Your answer should consist of the lines below that hold the word "Hlen".

[Stored items]
- - -

Fixpoint lower_go (skip : nat) (s : string) : string :=
  match s with
  | EmptyString => ""
  | String a r =>
      match skip with
      | S k => lower_go k r
      | O =>
          match r with
          | String b (String c _) =>
              if ((c2n a =? 226) && (c2n b =? 132) && (c2n c =? 170))%N
              then String (ch 107) (lower_go 2 r)
              else if ((c2n a =? 196) && (c2n b =? 176))%N
              then String (ch 105) (lower_go 1 r)
              else String (lower_char a) (lower_go 0 r)
          | String b EmptyString =>
              if ((c2n a =? 196) && (c2n b =? 176))%N
              then String (ch 105) (lower_go 1 r)
              else String (lower_char a) (lower_go 0 r)
          | EmptyString => String (lower_char a) ""
          end
      end
  end.

Definition ToLower (s : string) : string := lower_go 0 s.

(** ** Numbers: [strconv.Itoa], [strconv.Atoi] and digit strings *)

Definition digit_char (d : Z) : ascii :=
  if (d <? 10)%Z then ch (Z.to_N (48 + d)) else ch (Z.to_N (87 + d)).

(** Value of a digit, lower or upper case, below 16. *)
Definition digit_val (a : ascii) : option Z :=
  let n := Z.of_N (c2n a) in
  if ((48 <=? n) && (n <=? 57))%Z then Some (n - 48)%Z
  else if ((97 <=? n) && (n <=? 102))%Z then Some (n - 87)%Z
  else if ((65 <=? n) && (n <=? 70))%Z then Some (n - 55)%Z
  else None.

Definition digit_in (base : Z) (a : ascii) : option Z :=
  match digit_val a with
  | Some d => if (d <? base)%Z then Some d else None
  | None => None
  end.

Fixpoint fmt_go (base : Z) (fuel : nat) (n : Z) (acc : string) : string :=
  match fuel with
  | O => acc
  | S f =>
      let acc' := String (digit_char (n mod base)) acc in
      if (n <? base)%Z then acc' else fmt_go base f (n / base) acc'
  end.

(** [strconv.FormatUint]: one digit per iteration, and the binary logarithm
    bounds the number of digits in any base above one. *)
Definition FormatUint (base n : Z) : string :=
  fmt_go base (S (Z.to_nat (Z.log2 n))) n "".

Definition Itoa (z : Z) : string :=
  if (z <? 0)%Z then String "-" (FormatUint 10 (- z)) else FormatUint 10 z.

Fixpoint digits_go (base acc : Z) (s : string) : option Z :=
  match s with
  | EmptyString => Some acc
  | String a r =>
      match digit_in base a with
      | Some d => digits_go base (acc * base + d) r
      | None => None
      end
  end.

Definition digits (base : Z) (s : string) : option Z :=
  if String.eqb s "" then None else digits_go base 0 s.

Definition in_int64 (z : Z) : bool := ((- 2 ^ 63 <=? z) && (z <? 2 ^ 63))%Z.

(** [None] is a syntax or range error. *)
Definition Atoi (s : string) : option Z :=
  let v :=
    match s with
    | String a r =>
        if Ascii.eqb a "+" then digits 10 r
        else if Ascii.eqb a "-" then option_map Z.opp (digits 10 r)
        else digits 10 s
    | EmptyString => None
    end in
  match v with
  | Some z => if in_int64 z then Some z else None
  | None => None
  end.

(** ** Lemmas on byte strings *)

Lemma sapp_nil_r s : s +:+ "" = s.
Proof. induction s as [|a s IH]; simpl; [done|]. unfold String.app in *. simpl. by f_equal. Qed.

Lemma sapp_cons a s t : String a s +:+ t = String a (s +:+ t).
Proof. done. Qed.

Lemma sapp_nil_l s : "" +:+ s = s.
Proof. done. Qed.

Lemma sapp_assoc s t u : (s +:+ t) +:+ u = s +:+ (t +:+ u).
Proof.
  induction s as [|a s IH]; [done|]. by rewrite !sapp_cons, IH.
Qed.

Lemma sapp_eq_nil s t : s +:+ t = "" ↔ s = "" ∧ t = "".
Proof. destruct s; [|rewrite sapp_cons]; naive_solver. Qed.

Lemma slength_app s t : String.length (s +:+ t) = (String.length s + String.length t)%nat.
Proof. induction s as [|a s IH]; [done|]. rewrite sapp_cons. simpl. by rewrite IH. Qed.

Lemma sapp_inj_r s t u : s +:+ u = t +:+ u → s = t.
Proof.
  revert t. induction s as [|a s IH]; intros [|b t] H; [done|..].
  - apply (f_equal String.length) in H. rewrite !slength_app in H. simpl in H. lia.
  - apply (f_equal String.length) in H. rewrite !slength_app in H. simpl in H. lia.
  - rewrite !sapp_cons in H. simplify_eq. f_equal. by apply IH.
Qed.

#[export] Hint Rewrite sapp_nil_r sapp_nil_l sapp_cons sapp_assoc : go.

Lemma s_forall_app P s t : s_forall P (s +:+ t) = s_forall P s && s_forall P t.
Proof.
  induction s as [|a s IH]; [done|]. rewrite sapp_cons. simpl. rewrite IH.
  by rewrite andb_assoc.
Qed.

Lemma s_forall_impl (P Q : ascii → bool) s :
  (∀ a, P a = true → Q a = true) → s_forall P s = true → s_forall Q s = true.
Proof.
  intros HPQ. induction s as [|a s IH]; simpl; [done|].
  intros [HP Hs]%andb_true_iff. by rewrite HPQ, IH.
Qed.

Lemma no_char_app c s t : no_char c (s +:+ t) = no_char c s && no_char c t.
Proof. apply s_forall_app. Qed.

Lemma no_char_cons c a s : no_char c (String a s) = negb (Ascii.eqb a c) && no_char c s.
Proof. done. Qed.

Lemma graphic_cons a s : graphic (String a s) = graph_char a && graphic s.
Proof. done. Qed.

Lemma graphic_app s t : graphic (s +:+ t) = graphic s && graphic t.
Proof. apply s_forall_app. Qed.
Lemma skip_ws_length s : (slen (skip_ws s) ≤ slen s)%nat.
Proof. induction s as [|a s IH]; simpl; [done|]. destruct (json_space a); simpl; lia. Qed.

Lemma eat_length c s r : eat c s = Some r → (slen r < slen s)%nat.
Proof.
  unfold eat. pose proof (skip_ws_length s) as H. destruct (skip_ws s) as [|a t]; [done|].
  destruct (Ascii.eqb a c); [|done]. intros [= <-]. simpl in H. lia.
Qed.

Lemma drop_length n s : (slen (drop n s) ≤ slen s)%nat.
Proof. revert s. induction n as [|n IH]; intros [|a s]; simpl; try done. specialize (IH s). lia. Qed.

Lemma drop_S_length n a s : (slen (drop (S n) (String a s)) < slen (String a s))%nat.
Proof. pose proof (drop_length n s). simpl. lia. Qed.

Lemma getu4_length s u r : getu4 s = Some (u, r) → (slen r < slen s)%nat.
Proof.
  unfold getu4. destruct s as [|a [|b [|c [|d s]]]]; try done.
  destruct (hex_digit a), (hex_digit b), (hex_digit c), (hex_digit d); intros; simplify_eq. simpl. lia.
Qed.

Lemma u_rune_length u s r t : u_rune u s = (r, t) → (slen t ≤ slen s)%nat.
Proof.
  unfold u_rune. destruct (between _ _ u); [|by intros; simplify_eq].
  destruct s as [|a [|b s]]; [by intros; simplify_eq..|].
  destruct (if (_ : bool) then getu4 s else None) as [[r2 s']|] eqn:E; [|by intros; simplify_eq].
  destruct (_ && Ascii.eqb b "u"); [|done]. apply getu4_length in E.
  destruct (between _ _ u && _); intros; simplify_eq; simpl; lia.
Qed.

Lemma string_body_length n s t r : string_body n s = Some (t, r) → (slen r < slen s)%nat.
Proof.
  revert s t r. induction n as [|n IH]; intros s t r; [done|]. destruct s as [|a s]; [done|]. cbn [string_body].
  destruct (Ascii.eqb a quote); [intros; simplify_eq; simpl; lia|].
  destruct (code a <? 32); [done|]. destruct (Ascii.eqb a backslash).
  - destruct s as [|b s]; [done|]. destruct (Ascii.eqb b "u").
    + destruct (getu4 s) as [[u r3]|] eqn:Eu; [|done]. apply getu4_length in Eu.
      destruct (u_rune u r3) as [x r4] eqn:Er. apply u_rune_length in Er.
      destruct (string_body n r4) as [[t' rest]|] eqn:Es; [|done]. apply IH in Es.
      intros; simplify_eq. simpl. lia.
    + destruct (simple_escape b); [|done]. destruct (string_body n s) as [[t' rest]|] eqn:Es; [|done].
      apply IH in Es. intros; simplify_eq. simpl. lia.
  - destruct (rune_len (String a s)) as [|k].
    + destruct (string_body n s) as [[t' rest]|] eqn:Es; [|done]. apply IH in Es. intros; simplify_eq. simpl. lia.
    + destruct (string_body n (drop (S k) (String a s))) as [[t' rest]|] eqn:Es; [|done]. apply IH in Es.
      intros; simplify_eq. simpl in *. pose proof (drop_length k s). lia.
Qed.
(** Continuation bytes are runes of their own. *)
Lemma cont_singles m l :
  Forall rune_chunk l → s_forall cont (take m (Concat l)) = true → blen (take m (Concat l)) = m →
  ∃ x q, l = x ++ q ∧ Forall single x ∧ length x = m ∧ Concat x = take m (Concat l).
Proof.
  revert l. induction m as [|m IH]; intros l Hl Hc Hn.
  { exists [], l. split_and!; by destruct (Concat l). }
  destruct Hl as [|c l [Hs|Hm] Hl]; [done| |].
  - pose proof Hs as [a ->]%single_inv. cbn [Concat] in *. rewrite sapp_cons, sapp_nil_l in *. cbn in Hc, Hn. simplify_eq.
    apply andb_true_iff in Hc as [_ Hc].
    destruct (IH l) as (x & q & -> & Hx & <- & Hcx); [done..|]. exists (String a "" :: x), q. split_and!; try done.
    + by constructor.
    + cbn [Concat]. by rewrite Hcx.
  - apply multi_inv in Hm as (a & r & k & -> & Hr & _). apply rune_lead in Hr. cbn [Concat] in Hc. rewrite sapp_cons in Hc.
    cbn -[cont] in Hc. by rewrite Hr in Hc.
Qed.

Lemma no_merge_app l k : no_merge (l ++ k) → no_merge k.
Proof. intros Hn p x q ->. apply (Hn (l ++ p) x q). by rewrite app_assoc. Qed.

Lemma runes_go_decoded n l : decoded l → (blen (Concat l) ≤ n)%nat → runes_go n (Concat l) = l.
Proof.
  revert n. induction l as [|c l IH]; intros n [Hf Hn] Hlen; [by destruct n|].
  apply Forall_cons in Hf as [Hc Hf]. assert (decoded l) as Hl by (split; [done|]; by apply (no_merge_app [c])).
  cbn [Concat] in *. unfold blen in *. rewrite slength_app in Hlen. destruct Hc as [Hs|Hm].
  - pose proof Hs as [a ->]%single_inv. rewrite sapp_cons, sapp_nil_l in *. cbn in Hlen. destruct n as [|n]; [lia|].
    cbn [runes_go]. rewrite IH by (done || lia).
    destruct (rune_len (String a (Concat l))) as [|[|k]] eqn:Er; [done..|]. exfalso.
    pose proof (rune_tail _ _ _ Er) as [Ht1 Ht2]. apply rune_take in Er.
    destruct (cont_singles _ _ Hf Ht1 Ht2) as (x & q & -> & Hx & Hlx & Hcx).
    apply (Hn [] (String a "" :: x) q); [done|cbn; lia|by constructor|]. cbn [Concat]. rewrite sapp_cons, sapp_nil_l, Hcx.
    rewrite Er. unfold blen in *. cbn [String.length]. by rewrite Ht2.
  - apply multi_inv in Hm as (a & r & k & -> & Hr & Hb). unfold blen in Hb. destruct n as [|n]; [cbn in *; lia|].
    rewrite sapp_cons. cbn [runes_go]. rewrite <- sapp_cons, rune_len_app by (rewrite ?Hr; done). unfold blen. rewrite Hb.
    f_equal; [by rewrite <- Hb, take_app|]. rewrite <- Hb, drop_app. apply IH; [done|]. lia.
Qed.

Lemma runes_Concat l : decoded l → runes (Concat l) = l.
Proof. intros Hl. by apply runes_go_decoded. Qed.

Lemma take_drop_id n s : take n s +:+ drop n s = s.
Proof. revert s. induction n as [|n IH]; intros [|a s]; try done. cbn. by rewrite sapp_cons, IH. Qed.

(** One step of decoding: a rune and what follows it. *)
Lemma runes_go_cons n a r : ∃ c s', runes_go (S n) (String a r) = c :: runes_go n s' ∧ String a r = c +:+ s' ∧
  rune_chunk c ∧ (single c → ∀ k, rune_len (String a r) ≠ S (S k)).
Proof.
  cbn [runes_go]. destruct (rune_len (String a r)) as [|[|k]] eqn:Er.
  1,2: exists (String a ""), r; split_and!; [done..|by left|done].
  exists (take (S (S k)) (String a r)), (drop (S (S k)) (String a r)). pose proof (rune_tail _ _ _ Er) as [_ Ht].
  unfold rune_chunk, single, blen in *. cbn [take String.length] in *. split_and!.
  - done.
  - by rewrite <- (take_drop_id (S (S k)) (String a r)) at 1.
  - right. rewrite Ht. split; [lia|]. by apply rune_take.
  - by rewrite Ht.
Qed.

Lemma runes_go_spec n s : (blen s ≤ n)%nat → Concat (runes_go n s) = s ∧ Forall rune_chunk (runes_go n s) ∧
  ∀ p l, runes_go n s = p ++ l → ∃ m, (blen (Concat l) ≤ m)%nat ∧ l = runes_go m (Concat l).
Proof.
  unfold blen. revert s. induction n as [|n IH]; intros [|a r] Hn.
  1,3: split_and!; [done|constructor|]; intros p l Hpl; symmetry in Hpl; apply app_eq_nil in Hpl as [_ ->]; by exists 0%nat.
  { cbn in Hn. lia. }
  destruct (runes_go_cons n a r) as (c & s' & Heq & Hs & Hc & _).
  assert (String.length s' ≤ n)%nat as Hn'.
  { rewrite Hs, slength_app in Hn. destruct Hc as [Hc|[Hc _]]; unfold single, blen in Hc; lia. }
  destruct (IH s' Hn') as (H1 & H2 & H3). rewrite Heq. split_and!; [by cbn; rewrite H1|by constructor|].
  intros [|d p] l Hpl; cbn in Hpl; [|simplify_eq; by apply (H3 p)]. subst l. exists (S n). cbn [Concat]. rewrite H1, <- Hs.
  done.
Qed.

Lemma Concat_app l k : Concat (l ++ k) = Concat l +:+ Concat k.
Proof. induction l as [|s l IH]; [done|]. cbn [app Concat]. by rewrite IH, sapp_assoc. Qed.

Lemma runes_decoded s : decoded (runes s) ∧ Concat (runes s) = s.
Proof.
  destruct (runes_go_spec (String.length s) s) as (H1 & H2 & H3); [done|]. split; [|done]. split; [done|].
  intros p x q Hx Hlen Hs Hr. destruct (H3 p (x ++ q) Hx) as (m & Hm & Hl).
  destruct Hs as [|c x Hc Hs]; [cbn in Hlen; lia|]. pose proof Hc as [a ->]%single_inv.
  assert (Concat (((String a "") :: x) ++ q) = String a (Concat (x ++ q))) as He by done.
  rewrite He in *. unfold blen in *. destruct m as [|m]; [cbn in Hm; lia|].
  destruct (runes_go_cons m a (Concat (x ++ q))) as (c2 & s2 & Heq & _ & _ & Hk). rewrite Heq in Hl. cbn in Hl. simplify_eq.
  destruct x as [|d x]; [cbn in Hlen; lia|].
  rewrite Concat_app, <- sapp_cons in Hk. 
  assert (String a (Concat (d :: x)) = Concat (String a "" :: d :: x)) as Ha by done. rewrite Ha, rune_len_app in Hk; [|done|done].
  apply Forall_cons in Hs as [Hd _]. apply single_inv in Hd as [b ->]. unfold blen in Hk. cbn in Hk. by eapply Hk.
Qed.

Definition ascii_rune (c : string) : Prop := ∃ a, c = String a "" ∧ (code a < 128)%Z.
Definition high (a : ascii) : bool := (128 <=? code a)%Z.

Lemma ascii_not_high c : ascii_rune c → ¬ (∃ a, c = String a "" ∧ high a = true).
Proof. unfold high. intros (a & -> & Ha) (b & ? & Hb). simplify_eq. bools. lia. Qed.

Lemma singles_forall f x : Forall single x → s_forall f (Concat x) = true → Forall (λ c, ∃ a, c = String a "" ∧ f a = true) x.
Proof.
  induction 1 as [|c x Hc Hx IH]; [done|]. pose proof Hc as [a ->]%single_inv.
  cbn [Concat]. rewrite sapp_cons, sapp_nil_l. cbn. intros [Ha Hr]%andb_true_iff. constructor; eauto.
Qed.

Lemma take_all s : take (String.length s) s = s.
Proof. induction s as [|a s IH]; [done|]. cbn. by rewrite IH. Qed.

(** The bytes of a rune of several bytes are not ASCII. *)
Lemma merged_high x : Forall single x → (2 ≤ length x)%nat → rune_len (Concat x) = blen (Concat x) →
  Forall (λ c, ∃ a, c = String a "" ∧ high a = true) x.
Proof.
  intros Hs Hl Hr. apply singles_forall; [done|].
  destruct Hs as [|c x Hc [|d x' Hd Hs]]; [cbn in Hl; lia..|].
  pose proof Hc as [a ->]%single_inv. pose proof Hd as [b ->]%single_inv. unfold blen in Hr.
  cbn [Concat] in *. rewrite !sapp_cons, !sapp_nil_l in *. cbn [String.length] in Hr.
  set (r := String b (Concat x')) in *. pose proof (rune_tail _ _ _ Hr) as [Ht _].
  change (S (String.length (Concat x'))) with (String.length r) in Ht. rewrite take_all in Ht.
  cbn [s_forall]. apply andb_true_iff. split.
  - unfold high. apply Z.leb_le. unfold rune_len in Hr. destruct (code a <? 128)%Z eqn:Ea; [done|]. by bools.
  - eapply s_forall_impl; [|exact Ht]. unfold cont, between, high. intros e He. bools. by apply Z.leb_le.
Qed.

Lemma sync_chunks P ph b bo i o : Forall rune_chunk ph → sync P ph b bo i o → Forall rune_chunk i → Forall rune_chunk o.
Proof.
  intros Hph. induction 1 as [| |b bo v i o Hv Hne Hs IH]; [done| |].
  - rewrite !Forall_cons. naive_solver.
  - rewrite !Forall_app. naive_solver.
Qed.

Lemma sync_decoded P ph i o d ph' :
  ph = d :: ph' → Forall ascii_rune ph → sync P ph [] [] i o → decoded i → decoded o.
Proof.
  intros Hph Ha Hs [Hi Hm]. split.
  - eapply sync_chunks; [|done|done]. eapply Forall_impl; [exact Ha|]. intros c (a & -> & _). by left.
  - intros p x q -> Hl Hx Hr. pose proof (merged_high _ Hx Hl Hr) as Hh.
    destruct (sync_split P ph [] [] i (p ++ x ++ q) p (x ++ q)) as [(i1 & i2 & -> & Hs' & _)|(p' & s & o3 & Hps & _ & Hs' & He)];
      [by rewrite Hph|done|by left|done| |].
    + eapply sync_run in Hs' as (i3 & -> & _); [|done|].
      * by eapply (Hm i1 x i3).
      * eapply Forall_impl; [exact Hh|]. intros c Hc ->. eapply ascii_not_high; [|exact Hc].
        rewrite Hph in Ha. by apply Forall_cons in Ha as [? _].
    + destruct s as [|c s]; [done|]. destruct Hh as [|c' x Hc Hh]; [cbn in Hl; lia|]. cbn in He. simplify_eq.
      eapply ascii_not_high; [|exact Hc]. rewrite Hps in Ha. apply Forall_app in Ha as [_ Ha]. by apply Forall_cons in Ha as [? _].
Qed.

(** A pass over text is a pass over its runes, and leaves runes. *)
Lemma replaceAll_runes e ph s d ph' :
  consumes e → runes ph = d :: ph' → Forall ascii_rune (runes ph) →
  ∃ o, runes (replaceAll e ph s) = o ∧ subst e (runes ph) [] (runes s) o.
Proof.
  intros He Hph Ha. pose proof (replace_subst e (runes ph) [] (runes s) He) as Hs. eexists. split; [|exact Hs].
  unfold replaceAll. apply runes_Concat. eapply sync_decoded; [done|done| |apply runes_decoded]. by apply subst_sync.
Qed.

(** ** Shapes of languages *)

(** Every rune an expression matches satisfies [Q]. *)
Definition item_within (Q : string → Prop) (it : item) : Prop :=
  match it with
  | ISet p | IOpt p | IStar _ p => ∀ c, p c = true → Q c
  | IAlt ws => Forall (Forall (λ p : rset, ∀ c, p c = true → Q c)) ws
  | _ => True
  end.

Lemma lang_Forall (Q : string → Prop) its x : Forall (item_within Q) its → lang its x → Forall Q x.
Proof.
  intros Hi. revert x. induction Hi as [|it its Hit Hits IH]; intros x Hx; cbn in Hx; [by subst|].
  destruct Hx as (x1 & x2 & -> & H1 & H2). apply Forall_app. split; [|by apply IH].
  destruct it as [p|p|g p|ws| | |]; cbn in *; try done.
  - destruct H1 as (c & -> & Hc). constructor; auto.
  - destruct H1 as [->|(c & -> & Hc)]; [done|]. constructor; auto.
  - eapply Forall_impl; [exact H1|]. auto.
  - destruct H1 as (w & Hw & H2w). eapply Forall_forall in Hit; [|done].
    clear Hw. revert Hit. induction H2w as [|p c w x1 Hp H2w IHw]; intros Hit; [done|].
    apply Forall_cons in Hit as [Hq Hit]. constructor; auto.
Qed.

Lemma lang_app its1 its2 x : lang (its1 ++ its2) x ↔ ∃ x1 x2, x = x1 ++ x2 ∧ lang its1 x1 ∧ lang its2 x2.
Proof.
  revert x. induction its1 as [|it its1 IH]; intros x; cbn.
  - split; [intros Hx; by exists [], x|]. by intros (x1 & x2 & -> & -> & Hx).
  - setoid_rewrite IH. split.
    + intros (x1 & x2 & -> & H1 & y1 & y2 & -> & H2 & H3). exists (x1 ++ y1), y2. rewrite <- app_assoc. split; [done|]. eauto 10.
    + intros (y1 & y2 & -> & (x1 & x2 & -> & H1 & H2) & H3). exists x1, (x2 ++ y2). rewrite <- app_assoc. split; [done|]. eauto 10.
Qed.

Lemma lang_lit s x : lang (lit s) x ↔ x = (λ a, String a "") <$> String.list_ascii_of_string s.
Proof.
  unfold lit. generalize (String.list_ascii_of_string s). intros l. revert x.
  induction l as [|a l IH]; intros x; cbn; [done|]. split.
  - intros (x1 & x2 & -> & (c & -> & Hc) & H2). apply IH in H2 as ->. unfold one in Hc. by apply String.eqb_eq in Hc as ->.
  - intros ->. exists [String a ""], ((λ a, String a "") <$> l). split_and!; [done| |by apply IH].
    exists (String a ""). split; [done|]. unfold one. apply String.eqb_refl.
Qed.

(** Candidates of an expression without anchors. *)
Lemma candidate_plain e a v b r : plain (re_group e) → plain (re_rest e) →
  candidate e a v (b, r) ↔ (∃ i, r = a ++ v ++ i) ∧ lang (re_group e) a ∧ lang (re_rest e) v.
Proof.
  intros Hg Hr. unfold candidate. split.
  - intros (z1 & z2 & H1 & [M1 M2] & H2 & [M3 M4]).
    apply run_spec in H1 as (x1 & [N1 N2] & L1); [|done]. apply run_spec in H2 as (x2 & [N3 N4] & L2); [|done].
    cbn in *. rewrite M1 in N1. apply app_inv_tail in N1 as <-. rewrite M3 in N3. apply app_inv_tail in N3 as <-.
    split_and!; [|done..]. exists z2.2. by rewrite M1, M3.
  - intros ([i ->] & L1 & L2). exists (rev a ++ b, v ++ i), (rev v ++ rev a ++ b, i).
    assert (moved a (b, a ++ v ++ i) (rev a ++ b, v ++ i)) by done.
    assert (moved v (rev a ++ b, v ++ i) (rev v ++ rev a ++ b, i)) by done.
    split_and!; [|done| |done]; (apply run_spec; [done|]; eauto).
Qed.

(** ** Greedy repetition at the end

    The preferred match of an expression that ends in a greedy repetition stops
    where the repetition cannot go on. *)

Lemma head_bind {A B} (f : A → list B) l y : head (l ≫= f) = Some y → ∃ x, x ∈ l ∧ head (f x) = Some y.
Proof.
  induction l as [|x l IH]; [done|]. change ((x :: l) ≫= f) with (f x ++ (l ≫= f)).
  destruct (f x) as [|y' ys] eqn:E; cbn.
  - intros (x' & Hx & Hh)%IH. exists x'. split; [by right|done].
  - intros [= ->]. exists x. rewrite E. split; [by left|done].
Qed.

Lemma bind_assoc {A B C} (f : A → list B) (g : B → list C) l : (l ≫= f) ≫= g = l ≫= λ x, f x ≫= g.
Proof. induction l as [|x l IH]; [done|]. cbn. by rewrite bind_app, IH. Qed.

- - -

_EXERCISE RESULT_
  revert n. induction l as [|c l IH]; intros n [Hf Hn] Hlen; [by destruct n|].
  cbn [Concat] in *. unfold blen in *. rewrite slength_app in Hlen. destruct Hc as [Hs|Hm].
  - pose proof Hs as [a ->]%single_inv. rewrite sapp_cons, sapp_nil_l in *. cbn in Hlen. destruct n as [|n]; [lia|].
  intros p x q Hx Hlen Hs Hr. destruct (H3 p (x ++ q) Hx) as (m & Hm & Hl).
  destruct Hs as [|c x Hc Hs]; [cbn in Hlen; lia|]. pose proof Hc as [a ->]%single_inv.
  destruct x as [|d x]; [cbn in Hlen; lia|].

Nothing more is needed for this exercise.